Experimental models of nerve injury and methods for assessment of recovery are being used to evaluate treatments that can promote nerve regeneration. These models are directed to clinical problems of urinary incontinence and mechanical forms of nerve injury such as compression and stretching. (Kerns)

Neural Regeneration in (a) Spinal cord, (b) Motoneurons, (c) Pudendal nerve, (d) Regenerated nerve, (e) Neuromuscular. The spinal cord (a) may be damaged by a laminectomy procedure which can produce a scar (blue) attaching to the meninges (LM); the arrow marks a cystic space. (b) In the ventral horn are motoneurons (DM) labeled with a retro-grade tracer (HRP).Their axons traverse the ishiorectal fossa (c) en route to their sphincter targets.
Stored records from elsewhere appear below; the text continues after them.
(** The first process dies in the critical section, the second recovers. *)
Lemma shm_mutex_exclusion_witness :
  ∃ k, reachable (shm_ops [107]) shm_ok_create shm_ok_destroy ex_kernel (k, {[ 2 := ((), true) ]}) ∧
    lock_count (obj k) = 1 ∧ 1 ≤ ref_count (obj k).
Proof.
  assert (∃ k, reachable (shm_ops [107]) shm_ok_create shm_ok_destroy ex_kernel (k, {[ 2 := ((), true) ]}) ∧
    taken (sm_mutex (obj k)) = true) as (k & Hr & Ht).
  { eexists. unfold reachable. split.
    - eapply rtc_l.
      { apply (step_create _ _ _ MmapFile.ex_answers 1); [done|by split|vm_compute; reflexivity]. }
      eapply rtc_l.
      { apply (step_create _ _ _ MmapFile.ex_answers 2); [done|by split|vm_compute; reflexivity]. }
      eapply rtc_l.
      { eapply (step_lock _ _ _ 1); [by vm_compute|vm_compute; reflexivity]. }
      eapply rtc_l; [apply (step_die _ _ _ 1)|].
      eapply rtc_l.
      { eapply (step_lock _ _ _ 2); [by vm_compute|vm_compute; reflexivity]. }
      match goal with |- rtc _ (?a, ?x) (_, ?y) => replace y with x by reflexivity end.
      apply rtc_refl.
    - reflexivity. }
  exists k. split; [exact Hr|].
  destruct (shm_mutex_exclusion [107] ex_kernel k {[ 2 := ((), true) ]} ltac:(done) eq_refl Hr)
    as (_ & _ & H3).
  destruct H3 as [H3 H4]; [apply insert_non_empty|].
  rewrite Ht in H3. split; [exact H3|exact H4].
Defined.

End ShmMutex.

Module ShmRw.

(** ** Read-write locks of the pthread library *)

Definition EDEADLK := 35.

Record rwlock := RwLock {
  alive : bool;              (** initialised and not destroyed *)
  writer : option Z;
  readers : list Z
}.

Definition rwlock_init : rwlock := RwLock true None [].

(** Using a lock after it was destroyed is undefined. *)
Definition rwlock_rdlock (pid : Z) (r : rwlock) : res (outcome * rwlock) :=
  if negb (alive r) then Ub BadPtr
  else
    match writer r with
    | Some w => mret (if decide (w = pid) then Ret EDEADLK else Blocked, r)
    | None => mret (Ret 0, RwLock true None (pid :: readers r))
    end.

Definition rwlock_wrlock (pid : Z) (r : rwlock) : res (outcome * rwlock) :=
  if negb (alive r) then Ub BadPtr
  else
    match writer r with
    | Some w => mret (if decide (w = pid) then Ret EDEADLK else Blocked, r)
    | None =>
        if decide (readers r = []) then mret (Ret 0, RwLock true (Some pid) [])
        else mret (Blocked, r)
    end.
The pudendal nerve was crushed to model experimentally incontinence and the target was treated with IGF-I to enhance regeneration. The nerve at the arrow at 56 days post-operative is seen at the EM level (d) where evidence of prior degeneration (stars) and regeneration is seen. Minifascicles (open arrows) enclose new axons, both myelinated and non-myelinated (solid arrows). (e) With silver staining and AChE the motor axons form neuromuscular junctions with the striated muscle fibers of the external urethral sphincter. Experiments with the rat sciatic nerve are also on going in the laboratory; for example, an end-to-side bridge around a partial lesion.